*** Information given Section Begins ***

(* ===== verification/LnChannel.v ===== *)
(** A channel as its environment uses it: the requests, the messages of normal
    operation and the work between messages, in any order. What every such
    history keeps, and how two HTLCs that cross stop the channel for good. *)
From stdpp Require Import base list numbers relations tactics.
From Stdlib Require Import ZArith Lia.
From S2P Require Import Prelude CProg UtlBuf UtlPush LnDerkey LnMisc LnOnion LnMsg.
From S2P Require Import LnMsgNormal LnHtlc LnSelf LnNormal LnRecv LnAddHtlc LnForward.
From S2P Require Import LnToy LnToyNode LnCommit LnSpec LnRefine.
Import UtlBuf UtlPush ShaChain Derkey LnMisc LnMsg LnMsgNormal LnHtlc LnSelf LnNormal LnRecv.
Import LnAddHtlc LnForward LnSpec LnRefine LnCommit.
Open Scope Z_scope.

Module LnChannel.

(** ** Histories *)

Inductive op :=
| RecvUpdateAddHtlc (pData : bytes) (Len : Z)
| RecvUpdateFulfillHtlc (pData : bytes) (Len : Z)
| RecvUpdateFailHtlc (pData : bytes) (Len : Z)
| RecvUpdateFailMalformedHtlc (pData : bytes) (Len : Z)
| RecvCommitmentSigned (pData : bytes) (Len : Z)
| RecvRevokeAndAck (pData : bytes) (Len : Z)
| RecvUpdateFee (pData : bytes) (Len : Z)
| RecvChannelReestablish (pData : bytes) (Len : Z)
| RecvIdleProc
| ChannelReestablishCreate
| ChannelReestablishAfter
| AddHtlcSet (pReason : option utl_buf_t) (pPacket : bytes) (AmountMsat CltvValue : Z)
    (pPaymentHash : bytes) (PrevShortChannelId PrevIdx : Z) (pSharedSecrets : option bytes)
| AddHtlcSetFwd (pReason : option utl_buf_t) (pPacket : bytes) (AmountMsat CltvValue : Z)
    (pPaymentHash : bytes) (PrevShortChannelId PrevIdx : Z) (pSharedSecrets : option bytes)
| AddHtlcStartFwd (Idx : nat)
| FulfillHtlcSet (Idx : nat) (pPreImage : bytes)
| FailHtlcSet (Idx : nat) (pReason : utl_buf_t).

Section channel.
Context {E : Env} {N : Node}.

(** Drop what a function returns. *)
Definition ignore {A} (m : M A) : M unit := m;; mret tt.

Definition exec (o : op) : M unit :=
  match o with
  | RecvUpdateAddHtlc d n => ignore (call (recv_update_add_htlc d n))
  | RecvUpdateFulfillHtlc d n => ignore (call (recv_update_fulfill_htlc d n))
  | RecvUpdateFailHtlc d n => ignore (call (recv_update_fail_htlc d n))
  | RecvUpdateFailMalformedHtlc d n => ignore (call (recv_update_fail_malformed_htlc d n))
  | RecvCommitmentSigned d n => ignore (call (recv_commitment_signed d n))
  | RecvRevokeAndAck d n => ignore (call (recv_revoke_and_ack d n))
  | RecvUpdateFee d n => ignore (call (recv_update_fee d n))
  | RecvChannelReestablish d n => ignore (call (recv_channel_reestablish d n))
  | RecvIdleProc => ln_recv_idle_proc
  | ChannelReestablishCreate => ignore ln_channel_reestablish_create
  | ChannelReestablishAfter => ln_channel_reestablish_after
  | AddHtlcSet r p a c h sid i sec => ignore (ln_add_htlc_set r p a c h sid i sec)
  | AddHtlcSetFwd r p a c h sid i sec => ignore (ln_add_htlc_set_fwd r p a c h sid i sec)
  | AddHtlcStartFwd i => ln_add_htlc_start_fwd i
  | FulfillHtlcSet i p => ignore (call (ln_fulfill_htlc_set i p))
  | FailHtlcSet i r => ignore (call (ln_fail_htlc_set i r))
  end.

(** One operation that returns. *)
Inductive runs (s s' : ln_self_t) : Prop :=
| runs_op o : exec o s = Ret tt s' → runs s s'.

Lemma exec_steps o : steps (exec o).
Proof.
  destruct o; cbn [exec]; unfold ignore;
    try (apply moves_bind; [try apply moves_call|intros; apply moves_ret]).
  - apply steps_recv_update_add_htlc.
  - apply steps_recv_update_fulfill_htlc.
  - apply steps_recv_update_fail_htlc.
  - apply steps_recv_update_fail_malformed_htlc.
  - apply steps_recv_commitment_signed.
  - apply steps_recv_revoke_and_ack.
  - apply steps_recv_update_fee.
  - apply steps_recv_channel_reestablish.
  - apply steps_recv_idle_proc.
  - apply steps_reestablish_create.
  - apply steps_reestablish_after.
  - apply steps_add_htlc_set.
  - apply steps_add_htlc_set_fwd.
  - apply steps_start_fwd.
  - apply steps_fulfill_htlc_set.
  - apply steps_fail_htlc_set.
Qed.

Lemma runs_writes s s' : rtc runs s s' → rtc write s s'.
Proof.
  induction 1 as [|s s1 s' [o Ho] _ IH]; [done|]. etrans; [|exact IH].
  pose proof (exec_steps o s) as H. unfold wp in H. by rewrite Ho in H.
Qed.

(** C1: the program refines the abstract channel: whatever sequence of requests,
    messages and idle rounds a channel goes through, its balances and slots
    change by the writes [LnSpec.write] allows, and by no others. *)
Theorem channel_refines s s' : rtc runs s s' → rtc write s s'.
Proof. apply runs_writes. Qed.

(** C2: no sequence of operations creates or destroys balance, loses a slot or
    adds one: the sum of both balances stays what it was (in the 64 bits the
    code keeps it in), whatever the peer sends. *)
Theorem balance_conserved s s' : rtc runs s s' →
  u64 (our_msat s' + their_msat s') = u64 (our_msat s + their_msat s) ∧
  length (cnl_add_htlc s') = length (cnl_add_htlc s).
Proof.
  intros Hr%runs_writes. split.
  - by apply (writes_keep (λ x, u64 (our_msat x + their_msat x) = u64 (our_msat s + their_msat s)) s s');
      [intros x y ->%total_write|..].
  - by apply (writes_keep (λ x, length (cnl_add_htlc x) = length (cnl_add_htlc s)) s s');
      [intros x y ->%slots_write|..].
Qed.

(** C3: the data of a channel keep their types: whatever is requested and received, both
    balances stay numbers of 64 bits, there are six HTLC slots, and in the flags of each the
    reserved bits stay clear and the side that added it is nobody, we or the peer
    (the fourth value of the field is never written). *)
Theorem channel_typed s s' : rtc runs s s' → typed s → typed s'.
Proof. intros Hr%runs_writes. apply (writes_keep typed); [exact typed_write|exact Hr]. Qed.

(** ** HTLCs that cross *)

(** The scan finds an HTLC that has not been committed. *)
Lemma idle_scan_stalled hs n :
  Exists stuck hs → ∃ k, idle_scan hs n = (S k, false).
Proof.
  intros H. revert n. induction H as [h hs Hh|h hs _ IH]; intros n; cbn [idle_scan].
  - rewrite (stuck_enable _ Hh), (stuck_not_committed _ Hh). by exists n.
  - destruct (LN_HTLC_ENABLE h); [|apply IH]. destruct (committed h); cbn [negb]; [apply IH|by exists n].
Qed.

Lemma stalled_open hs : Exists stuck hs → forallb exchange_closed hs = false.
Proof.
  induction 1 as [h hs Hh|h hs _ IH]; cbn [forallb].
  - by rewrite (stuck_open _ Hh).
  - by rewrite IH, andb_false_r.
Qed.

Lemma stalled_idle s : stalled s → ln_recv_idle_proc s = Ret tt s.
Proof.
  intros Hs. unfold ln_recv_idle_proc. rewrite get_st_step.
  destruct (idle_scan_stalled _ 0 Hs) as [k ->]. cbn [Nat.eqb].
  unfold recv_idle_proc_nonfinal. rewrite get_st_step. cbv zeta.
  by rewrite (stalled_open _ Hs).
Qed.

(** A peer's HTLC in our commitment that ours to the peer does not have yet. *)
Definition half_added (h : htlc) : Prop :=
  addhtlc h = LN_ADDHTLC_RECV ∧ updsend h = 0 ∧ comrecv h = 1 ∧ revsend h = 1 ∧ comsend h = 0.

#[global] Instance half_added_dec h : Decision (half_added h).
Proof. unfold half_added. apply _. Defined.

Lemma half_added_stuck h :
  half_added h → stuck (if in_remote h then set_revrecv 1 h else h).
Proof.
  intros (Ha & Hu & Hc & Hr & Hs). assert (in_remote h = true) as ->.
  { unfold in_remote, LN_HTLC_ENABLE, LN_HTLC_EMPTY, LN_HTLC_ENABLE_REMOTE_ADDHTLC_RECV.
    rewrite Ha, Hu, Hc, Hr. cbn. by rewrite orb_true_r. }
  unfold stuck. flag_simpl. rewrite Ha, Hs. done.
Qed.

Lemma crossed_stalled s s' :
  cnl_add_htlc s' = map on_revocation (cnl_add_htlc s) → Exists half_added (cnl_add_htlc s) → stalled s'.
Proof.
  unfold stalled. intros -> H. induction H as [h hs Hh|h hs _ IH]; cbn [map].
  - left. by apply half_added_stuck.
  - by right.
Qed.

Lemma stalled_runs s s' : rtc runs s s' → stalled s → stalled s'.
Proof. intros H%runs_writes. by apply (writes_keep stalled s s' stalled_write). Qed.

Context {L : EnvLaws E}.

(** C4: two HTLCs that cross stop the channel for good: when the peer's
    revoke_and_ack for our commitment_signed arrives while an HTLC of the peer
    is half added (in our commitment, but not yet in the peer's), that HTLC is
    flagged as if the peer had revoked for it too; from then on, whatever is
    received or requested, the idle round does nothing at all, so no
    commitment_signed is ever sent and no HTLC is ever settled. *)
Theorem crossing_adds_stall s m rest p st :
  RevokeAndAck.wf m → packet (RevokeAndAck.wire m ++ rest) →
  RevokeAndAck.p_channel_id m = channel_id s →
  btc_keys_priv2pub (RevokeAndAck.p_per_commit_secret m) = Some p →
  run (ln_derkey_storage_insert_secret btc_util_sha256 (RevokeAndAck.p_per_commit_secret m)
         (peer_storage_index s)) (peer_storage s) = Ret true st →
  Exists half_added (cnl_add_htlc s) →
  ∃ s1, recv_revoke_and_ack (RevokeAndAck.wire m ++ rest)
      (Z.of_nat (length (RevokeAndAck.wire m ++ rest))) s = Ret true s1 ∧
    ∀ s2, rtc runs s1 s2 → stalled s2 ∧ ln_recv_idle_proc s2 = Ret tt s2.
Proof.
  intros Hm Hp Hid Hpub Hst Hh.
  destruct (revoke_step s m rest p st Hm Hp Hid Hpub Hst) as (s1 & Hr & Hrev).
  exists s1. split; [exact Hr|]. destruct Hrev as (_ & _ & _ & _ & _ & Hs & _). intros s2 H2.
  pose proof (stalled_runs _ _ H2 (crossed_stalled _ _ Hs Hh)) as H. split; [exact H|by apply stalled_idle].
Qed.

End channel.

(** ** On a concrete channel *)

(** Our HTLC of 5000 has been sent and committed to; the peer, not having seen it,
    has sent one of 7000. *)
Definition crossing : ln_self_t :=
  set_commit_remote (set_commit_num 1 LnToy.commit_0)
    (LnToy.node 100000 200000 (LnToy.slots [LnToy.an_htlc 0x31 5000; LnToy.an_htlc 0x2 7000])).

(** The peer's commitment_signed for its HTLC, which half adds it. *)
Definition half_crossed : ln_self_t :=
  match @recv_commitment_signed LnToy.env (CommitSigned.wire its_commitment) 100 crossing with
  | Ret _ s => s
  | _ => crossing
  end.

Abbreviation toy_runs := (@runs LnToy.env LnToyNode.node).

Lemma crossing_runs : rtc toy_runs crossing half_crossed.
Proof.
  apply rtc_once, (runs_op _ _ (RecvCommitmentSigned (CommitSigned.wire its_commitment) 100)).
  vm_compute. reflexivity.
Qed.

Lemma channel_refines_witness : rtc toy_runs crossing half_crossed ∧ rtc write crossing half_crossed.
Proof. split; [apply crossing_runs|]. apply (channel_refines _ _ crossing_runs). Defined.

Lemma balance_conserved_witness :
  rtc toy_runs crossing half_crossed ∧ u64 (our_msat half_crossed + their_msat half_crossed) = 300000.
Proof. split; [apply crossing_runs|]. apply (balance_conserved _ _ crossing_runs). Defined.

Lemma channel_typed_witness : rtc toy_runs crossing half_crossed ∧ typed crossing ∧ typed half_crossed.
Proof.
  assert (typed crossing) as Ht by (apply (bool_decide_unpack (typed crossing)); vm_compute; exact I).
  split; [apply crossing_runs|]. split; [exact Ht|]. apply (channel_typed _ _ crossing_runs Ht).
Defined.

(** What the peer answers to our commitment_signed. *)
Lemma crossing_adds_stall_witness :
  Exists half_added (cnl_add_htlc half_crossed) ∧
  ∃ s1, @recv_revoke_and_ack LnToy.env (RevokeAndAck.wire its_revocation ++ []) 99 half_crossed =
    Ret true s1 ∧ @ln_recv_idle_proc LnToy.env s1 = Ret tt s1.
Proof.
  assert (Exists half_added (cnl_add_htlc half_crossed)) as Hh by by_compute.
  split; [exact Hh|].
  destruct (@crossing_adds_stall LnToy.env LnToyNode.node LnToy.env_laws half_crossed
    its_revocation [] (LnToy.point 0)
    (<[0%nat := mk_bucket (RevokeAndAck.p_per_commit_secret its_revocation) LN_SECINDEX_INIT]>
       ln_derkey_storage_init)) as (s1 & H1 & H2).
  - by_compute.
  - by_compute.
  - vm_compute. reflexivity.
  - by_compute.
  - vm_compute. reflexivity.
  - exact Hh.
  - exists s1. split; [exact H1|]. apply (H2 s1). apply rtc_refl.
Defined.

End LnChannel.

*** Information given Section Ends ***

Pull out every line above that holds the word "both".

    adds one: the sum of both balances stays what it was (in the 64 bits the
(** C3: the data of a channel keep their types: whatever is requested and received, both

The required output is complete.